(** X5: for two different slots [x] and [y] of the puzzle, on a
    node-consistent store of a puzzle whose overlaps point inside the
    slots, [revise] raises nothing but the [KeyError] of a slot missing
    from the store: exactly when [x] is not a key of the store, or
    [domain(x)] is not empty and [y] is not a key. *)
Theorem revise_raises (x y : Slot) (d : Domains) :
  table_pair cw x y →
  overlaps_in_range cw → node_consistent d →
  (revise cw x y d = None
   ↔ d !! x = None ∨ (d !! x ≠ Some ∅ ∧ d !! y = None)).
Proof. intros _. apply revise_None. Qed.

(** X6: node consistency, once established, is kept by [revise] and by
    [ac3]. *)
Theorem node_consistent_preserved (d d' : Domains) :
  node_consistent d →
  (∀ x y revised, revise cw x y d = Some (revised, d') → node_consistent d') ∧
  (∀ arcs ok, ac3 cw arcs d = Some (ok, d') → node_consistent d').
Proof.
  intros Hnc. split.
  - intros x y revised Hr. eapply shrinks_node_consistent; [|done]. by eapply revise_shrinks.
  - intros arcs ok Hr. eapply shrinks_node_consistent; [|done]. by eapply ac3_shrinks.
Qed.
End revise_more.

Lemma enforce_node_consistency_node_consistent (d : Domains) :
  node_consistent (enforce_node_consistency d).
Proof.
  intros v ws w. rewrite enforce_node_consistency_lookup.
  destruct (d !! v) as [ws0|]; simpl; [|done].
  intros [= <-] Hw. by apply elem_of_filter in Hw as [? _].
Qed.

Lemma corner_overlaps_in_range vocabulary : overlaps_in_range (corner vocabulary).
Proof.
  intros x y i j. simpl. unfold corner_overlaps.
  destruct (decide _) as [[[-> ->]|[-> ->]]|]; [| |done]; intros [= <- <-]; simpl; lia.
Qed.

(** ** ac3 *)

Section ac3_more.
Context (cw : Crossword).

Lemma all_arcs_inner (var : Slot) (nbs : list Slot) (arcs : gset Arc) (arc : Arc) :
  arc ∈ foldl (λ arcs neighbor, {[(var, neighbor)]} ∪ arcs) arcs nbs
  ↔ arc ∈ arcs ∨ ∃ neighbor, neighbor ∈ nbs ∧ arc = (var, neighbor).
Proof.
  revert arcs. induction nbs as [|nb nbs IH]; intros arcs; simpl.
  - split; [by left|]. by intros [?|(? & ?%elem_of_nil & _)].
  - rewrite IH, elem_of_union, elem_of_singleton. split.
    + intros [[->|?]|(n & ? & ->)]; [|by left|].
      * right. exists nb. split; [by left|done].
      * right. exists n. split; [by right|done].
    + intros [?|(n & [->|?]%elem_of_cons & ->)]; [by left; right|by left; left|].
      right. by exists n.
Qed.

Lemma all_arcs_outer (vars : list Slot) (arcs : gset Arc) (arc : Arc) :
  arc ∈ foldl (λ arcs var,
                 foldl (λ arcs neighbor, {[(var, neighbor)]} ∪ arcs)
                       arcs (elements (neighbors cw var))) arcs vars
  ↔ arc ∈ arcs ∨ (arc.1 ∈ vars ∧ arc.2 ∈ neighbors cw arc.1).
Proof.
  revert arcs. induction vars as [|var vars IH]; intros arcs; simpl.
  - split; [by left|]. by intros [?|[?%elem_of_nil _]].
  - rewrite IH, all_arcs_inner. setoid_rewrite elem_of_elements. split.
    + intros [[?|(n & Hn & ->)]|[? ?]]; [by left| |].
      * right. simpl. split; [by left|done].
      * right. split; [by right|done].
    + intros [?|[[Heq|?]%elem_of_cons Hn]]; [by left; left| |by right].
      left. right. exists arc.2. split; [by rewrite <- Heq|]. rewrite <- Heq. by destruct arc.
Qed.

Lemma all_arcs_elem_of (x y : Slot) :
  (x, y) ∈ elements (all_arcs cw) ↔ x ∈ variables cw ∧ y ∈ neighbors cw x.
Proof.
  rewrite elem_of_elements. unfold all_arcs. rewrite all_arcs_outer. simpl.
  rewrite elem_of_elements. split; [by intros [?%elem_of_empty|?]|by right].
Qed.

(** X7: the worklist [ac3] starts from when it is given no arcs holds the
    arc [(x, y)] exactly when [x] is a slot of the puzzle and [y] one of its
    neighbors. *)
Theorem all_arcs_spec (x y : Slot) :
  (x, y) ∈ elements (all_arcs cw) ↔ x ∈ variables cw ∧ y ∈ neighbors cw x.
Proof. apply all_arcs_elem_of. Qed.

Lemma compatible_symmetric x y w w' :
  overlaps_symmetric cw → compatible cw x y w w' → compatible cw y x w' w.
Proof.
  intros Hsym. unfold compatible. rewrite (Hsym x y).
  destruct (overlaps cw x y) as [[i j]|]; simpl; [|done].
  intros (c & ? & ?). eauto.
Qed.

Lemma revise_arc_consistent x y d revised d' :
  x ≠ y → revise cw x y d = Some (revised, d') → arc_consistent cw d' x y.
Proof.
  intros Hxy (dx & rem & Hx & -> & Hall & Hrem & _)%revise_inv dx' w.
  rewrite lookup_insert_eq. intros [= <-] [Hw Hn]%elem_of_difference.
  destruct (Hall w Hw) as [v Hv].
  destruct v; [|by destruct Hn; apply Hrem].
  unfold verdict in Hv. destruct (d !! y) as [dy|] eqn:Hy; simpl in Hv; [|done].
  apply find_support_true in Hv as (w' & Hw'%elem_of_elements & ? & ?).
  exists dy, w'. by rewrite lookup_insert_ne.
Qed.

§ ASSIGNED TASK
Show each line from the listing above that includes the word "store".

§ TASK OUTPUT
    node-consistent store of a puzzle whose overlaps point inside the
    from the store: exactly when [x] is not a key of the store, or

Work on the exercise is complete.